Buffererdis is an asynchronous write buffer for Redis, built on top of the Jedis client. This wrapper around Jedis can be typically used for high latency client-server environments. The current Jedis client (v2.6), has a relatively poor implementation of redis pipeline. Bufferedis attempts to be faster than the current implementation of Jedis pipeline. Bufferedis exploits the MTU capability of the network in addition to cutting down on network latency troubles.
Pipeline is a client side feature which attempts to cut down on the time spent over the network on paying for the latency. More on pipelining internals here. Bufferedis is also a client side feature where the redis commands are buffered and flushed asynchronously once a specified limit has been reached. This way, the time spent over the network latency is reduced, and also, the bandwidth is utilized as more commands are sent over a single packet and executed in bulk on the server side. In simple words, the performance gain can be noticed as it sends more commands in a single packet than one packet per command.
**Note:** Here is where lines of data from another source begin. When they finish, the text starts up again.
(** One database statement. A statement is a function on [Db] that may
    itself throw (a violated constraint); the database may also reject it
    before it runs. *)
Definition dbRun {A} (stmt : Db -> Db * Res A) : M A := fun w =>
  match dbFaults w with
  | true :: fl => (setFaults fl w, Throw)
  | false :: fl => let (d, r) := stmt (db w) in (setDb d (setFaults fl w), r)
  | [] => let (d, r) := stmt (db w) in (setDb d w, r)
  end.

(** A read-only statement. *)
Definition query {A} (q : Db -> A) : Db -> Db * Res A := fun d => (d, Ret (q d)).

(** ** Database statements (drizzle queries of the handlers) *)

(** [db.select().from(t).where(c)]: the rows of [t] that satisfy [c]. *)
Definition selectWhere {R} (t : Db -> list R) (c : R -> bool) : Db -> Db * Res (list R) :=
  query (fun d => List.filter c (t d)).

(** [.limit(1)] followed by the destructuring [const [row] = ...]. *)
Definition selectFirst {R} (t : Db -> list R) (c : R -> bool) : Db -> Db * Res (option R) :=
  query (fun d => head (List.filter c (t d))).

Definition setChatRooms (l : list ChatRoom) (s : Z) (d : Db) : Db :=
  mkDb (users d) l s (roomParticipants d) (participantSeq d) (chatMessages d) (messageSeq d).
Definition setRoomParticipants (l : list RoomParticipant) (s : Z) (d : Db) : Db :=
  mkDb (users d) (chatRooms d) (roomSeq d) l s (chatMessages d) (messageSeq d).
Definition setChatMessages (l : list ChatMessageRow) (s : Z) (d : Db) : Db :=
  mkDb (users d) (chatRooms d) (roomSeq d) (roomParticipants d) (participantSeq d) l s.

(** [db.insert(chatRooms).values({...}).returning()]: the serial key is
    taken from the sequence. *)
Definition insertChatRoom (name : string) (description : option string) (type : string)
    (createdBy : Z) (maxParticipants : Z) : Db -> Db * Res ChatRoom := fun d =>
  let row := mkChatRoom (roomSeq d) name description type createdBy true maxParticipants in
  (setChatRooms (chatRooms d ++ [row]) (roomSeq d + 1) d, Ret row).

(** Values of an insert into [room_participants]. *)
Record NewParticipant := mkNewParticipant {
  np_userId : Z;
  np_roomId : Z;
  np_role : string;
  np_joinedAt : Z;
  np_lastSeenAt : option Z;
  np_isActive : bool }.

Definition sameUserRoom (userId roomId : Z) (p : RoomParticipant) : bool :=
  (p_userId p =? userId)%Z && (p_roomId p =? roomId)%Z.

(** The rows of one insert, one after the other; [user_room_idx] rejects a
    second row for the same [(userId, roomId)]. Every row tried takes a
    value of the sequence. *)
Fixpoint insertParticipantRows (vals : list NewParticipant) (tbl : list RoomParticipant)
    (seq : Z) : option (list RoomParticipant) * Z :=
  match vals with
  | [] => (Some tbl, seq)
  | v :: vs =>
      if existsb (sameUserRoom (np_userId v) (np_roomId v)) tbl
      then (None, seq + 1)
      else insertParticipantRows vs
             (tbl ++ [mkRoomParticipant seq (np_userId v) (np_roomId v) (np_role v)
                        (np_joinedAt v) (np_lastSeenAt v) (np_isActive v)])
             (seq + 1)
  end.

(** [db.insert(roomParticipants).values(...)]: all rows or, on a unique
    violation, none (the statement throws). *)
Definition insertParticipants (vals : list NewParticipant) : Db -> Db * Res unit := fun d =>
  match insertParticipantRows vals (roomParticipants d) (participantSeq d) with
  | (Some tbl, seq) => (setRoomParticipants tbl seq d, Ret tt)
  | (None, seq) => (setRoomParticipants (roomParticipants d) seq d, Throw)
  end.

(** [db.update(roomParticipants).set(...).where(c)] *)
Definition updateParticipants (c : RoomParticipant -> bool)
    (set : RoomParticipant -> RoomParticipant) : Db -> Db * Res unit := fun d =>
  (setRoomParticipants (map (fun p => if c p then set p else p) (roomParticipants d))
     (participantSeq d) d, Ret tt).

Definition setSeen (lastSeenAt : Z) (isActive : bool) (p : RoomParticipant) : RoomParticipant :=
  mkRoomParticipant (p_id p) (p_userId p) (p_roomId p) (p_role p) (p_joinedAt p)
    (Some lastSeenAt) isActive.
Definition setRejoined (joinedAt : Z) (p : RoomParticipant) : RoomParticipant :=
  mkRoomParticipant (p_id p) (p_userId p) (p_roomId p) (p_role p) joinedAt
    (p_lastSeenAt p) true.
Definition setInactive (p : RoomParticipant) : RoomParticipant :=
  mkRoomParticipant (p_id p) (p_userId p) (p_roomId p) (p_role p) (p_joinedAt p)
    (p_lastSeenAt p) false.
It doesn't do anything ground-breakingly cool, but the speed-up of this approach is insane!
Usage examples:
Set setBufferedis = new Set("host", 6379, "password");
for (Map.Entry<String, String> entry : everGrowingHashMap.entrySet()){
String key = entry.getKey();
String value = entry.getValue();
setBufferedis.add(key, value);
}
setBufferedis.exec();
Del delBufferedis = new Del("host", 6379, "password");
for(String key : everGrowingKeysArray)
delBufferedis.add(key);
delBufferedis.exec();
HDel hdelBufferedis = new HDel("host", 6379, "password", "hash");
for(String field : everGrowingFieldArray)
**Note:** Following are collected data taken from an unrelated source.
(** * Retrieval routing, filtering and answer assembly of the ops assistant

    A shallow embedding of [retrieval/filters.py], [retrieval/retrievers.py],
    [retrieval/routing.py], [chains/intent_chain.py] and [chains/rag_chain.py].

    Modelling conventions.
    - A Python [str] is a Rocq [string] whose characters are read as the code
      points 0..255; [lower], [strip] and the ordering used by [sorted] follow
      CPython on that range.
    - A Python object stored in a metadata mapping is a [value].
    - A [dict] keyed by strings is a [gmap string _]; a [set] of strings is a
      [gset string].
    - The vector index and the language model are collaborators: they are
      Section variables, and every call to one of them is logged as an [event]
      so that statements about which calls happen can be made.
    - [os.path] is [posixpath]. *)

From Stdlib Require Import ZArith QArith.
From Stdlib Require Import Strings.String Strings.Ascii DecimalString.
From stdpp Require Import base gmap strings list sorting.

Local Open Scope string_scope.
Local Open Scope Z_scope.

(** ** Python strings *)

Module PyStr.

Definition ord (c : ascii) : N := N_of_ascii c.

(** Code points that [str.lower] changes: A-Z and the Latin-1 capitals
    U+00C0..U+00DE without the multiplication sign U+00D7. *)
Definition is_cased_upper (c : ascii) : bool :=
  let n := ord c in
  ((65 <=? n) && (n <=? 90) ||
   (192 <=? n) && (n <=? 222) && negb (n =? 215))%N.

Definition lower_char (c : ascii) : ascii :=
  if is_cased_upper c then ascii_of_N (ord c + 32) else c.

Fixpoint lower (s : string) : string :=
  match s with
  | EmptyString => EmptyString
  | String c s' => String (lower_char c) (lower s')
  end.

(** [str.isspace] on one code point: TAB..CR, FS..US, SPACE, NEL, NBSP. *)
Definition isspace (c : ascii) : bool :=
  let n := ord c in
  ((9 <=? n) && (n <=? 13) || (28 <=? n) && (n <=? 32) ||
   (n =? 133) || (n =? 160))%N.

Fixpoint lstrip (s : string) : string :=
  match s with
  | EmptyString => EmptyString
  | String c s' => if isspace c then lstrip s' else s
  end.

Fixpoint rstrip (s : string) : string :=
  match s with
  | EmptyString => EmptyString
  | String c s' =>
      match rstrip s' with
      | EmptyString => if isspace c then EmptyString else String c EmptyString
      | r => String c r
      end
  end.

Definition strip (s : string) : string := rstrip (lstrip s).

(** [s.rfind(c)]: index of the last occurrence, [-1] when there is none. *)
Fixpoint rfind (c : ascii) (s : string) : Z :=
  match s with
  | EmptyString => -1
  | String a s' =>
      let r := rfind c s' in
      if 0 <=? r then r + 1
      else if Ascii.eqb a c then 0 else -1
  end.

(** [s[n:]] for a non-negative [n]. *)
Fixpoint drop (n : nat) (s : string) : string :=
  match n, s with
  | O, _ => s
  | S n', String _ s' => drop n' s'
  | S _, EmptyString => EmptyString
  end.

(** [posixpath.basename]: [i = p.rfind('/') + 1; return p[i:]]. *)
Definition basename (p : string) : string :=
  let i := rfind "/"%char p + 1 in
  drop (Z.to_nat i) p.

(** [sep.join(parts)]. *)
Fixpoint join (sep : string) (parts : list string) : string :=
  match parts with
  | [] => ""
  | [p] => p
  | p :: ps => p ++ sep ++ join sep ps
  end.

(** [str(n)] for an [int]. *)
Definition of_int (z : Z) : string := NilZero.string_of_int (Z.to_int z).

(** The order of [str.__lt__] / [sorted]: lexicographic on code points. *)
Definition le (a b : string) : Prop := String.leb a b = true.

#[global] Instance le_dec (a b : string) : Decision (le a b).
Proof. unfold le. apply _. Defined.

(** The strict order, [str.__lt__]. *)
Definition lt (a b : string) : Prop := String.ltb a b = true.

End PyStr.

(** ** Python objects held in metadata mappings *)

Inductive value : Type :=
| VNone
| VBool (b : bool)
| VInt (z : Z)
| VStr (s : string).

#[global] Instance value_eq_dec : EqDecision value.
Proof. solve_decision. Defined.

(** Truth value of an object, as tested by [if x:] and [x or y]. *)
Definition truthy (v : value) : bool :=
  match v with
  | VNone => false
  | VBool b => b
  | VInt z => negb (z =? 0)
  | VStr s => negb (String.eqb s "")
  end.

(** [str(x)], which is also what an f-string field [{x}] renders. *)
Definition py_str (v : value) : string :=
  match v with
  | VNone => "None"
  | VBool true => "True"
  | VBool false => "False"
  | VInt z => PyStr.of_int z
  | VStr s => s
  end.

(** A retrieved chunk.  [metadata] is optional because the code guards it
    with [d.metadata or {}]. *)
Record Document : Type := mkDocument {
  page_content : string;
  metadata : option (gmap string value);
}.

(** ** retrieval/filters.py *)

(** One entry of a filter mapping: a plain value to be matched, or the
    range mapping [{"$lte": n}]. *)
Inductive constraint : Type :=
| CVal (v : value)
| CLte (n : Z).

#[global] Instance constraint_eq_dec : EqDecision constraint.
Proof. solve_decision. Defined.

Definition build_metadata_filter
    (source_type service : option string) (max_priority : option Z)
  : gmap string constraint :=
  let flt : gmap string constraint := ∅ in
  let flt :=
    match source_type with
    | Some s => if truthy (VStr s)
                then <["source_type" := CVal (VStr s)]> flt else flt
    | None => flt
    end in
  let flt :=
    match service with
    | Some s => if truthy (VStr s) && negb (String.eqb s "unknown")
                then <["service" := CVal (VStr s)]> flt else flt
    | None => flt
    end in
  let flt :=
    match max_priority with
    | Some n => <["priority_order" := CLte n]> flt
    | None => flt
    end in
  flt.

Definition build_all_sources_filter (service : option string)
  : gmap string constraint :=
  build_metadata_filter None service None.

(** ** Collaborator calls: results, exceptions and the call log *)

Inductive exn : Type :=
| PyExc (name : string).

Inductive result (A : Type) : Type :=
| Ok (a : A)
| Raise (e : exn).
Arguments Ok {A} a.
Arguments Raise {A} e.

Inductive search_type : Type :=
| similarity
| similarity_score_threshold.

(** The [search_kwargs] mapping handed to [as_retriever]: ["k"] is always
    present, ["filter"] and ["score_threshold"] only when the code sets them. *)
Record search_kwargs : Type := mkKwargs {
  kw_k : Z;
  kw_filter : option (gmap string constraint);
  kw_score_threshold : option Q;
}.

Record Retriever (VectorStore : Type) : Type := mkRetriever {
  r_vectorstore : VectorStore;
  r_search_type : search_type;
  r_search_kwargs : search_kwargs;
}.
Arguments mkRetriever {VectorStore} _ _ _.
Arguments r_vectorstore {VectorStore} _.
Arguments r_search_type {VectorStore} _.
Arguments r_search_kwargs {VectorStore} _.

Inductive event : Type :=
| EvClassify (query : string)
| EvSearch (st : search_type) (kw : search_kwargs) (query : string)
| EvGenerate (query context history : string).

(** A computation either returns or raises, and logs the collaborator
    calls it made up to that point. *)
Definition M (A : Type) : Type := (result A * list event)%type.

#[export] Instance M_ret : MRet M := λ A a, (Ok a, []).
#[export] Instance M_bind : MBind M := λ A B f m,
  match m with
  | (Ok a, t) => let '(r, t') := f a in (r, (t ++ t')%list)
  | (Raise e, t) => (Raise e, t)
  end.

Definition raise {A} (e : exn) : M A := (Raise e, []).
Definition outcome {A} (m : M A) : result A := fst m.
Definition calls {A} (m : M A) : list event := snd m.

(** [if xs:] for a list. *)
Definition nonempty {A} (xs : list A) : bool :=
  match xs with
  | [] => false
  | _ :: _ => true
  end.

(** ** chains/rag_chain.py: reference identifiers *)

Definition NULL_LIKE : gset string := {[ "none"; "null"; "" ]}.
Definition NULL_NAMES : gset string := {[ "none"; "null" ]}.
hdelBufferedis.add(field);
hdelBufferedis.exec();
It is advisable to use pipelining for relatively smaller number of commands like 10K. For larger number of commands, like >= 100K, Bufferedis could yield very good results (more than 100% speedup!). Have a look at this post for some quick benchmarking results.
- Bufferedis may end up consuming a huge amount of heap space if the buffer limit is not configured properly. Hence it must be configured depending on the use case (data size & amount of data). It exploits space to performance trade-off.
- Currently it is available only for a very limited set of read commands. Feel free to fork and extend it if it works for you.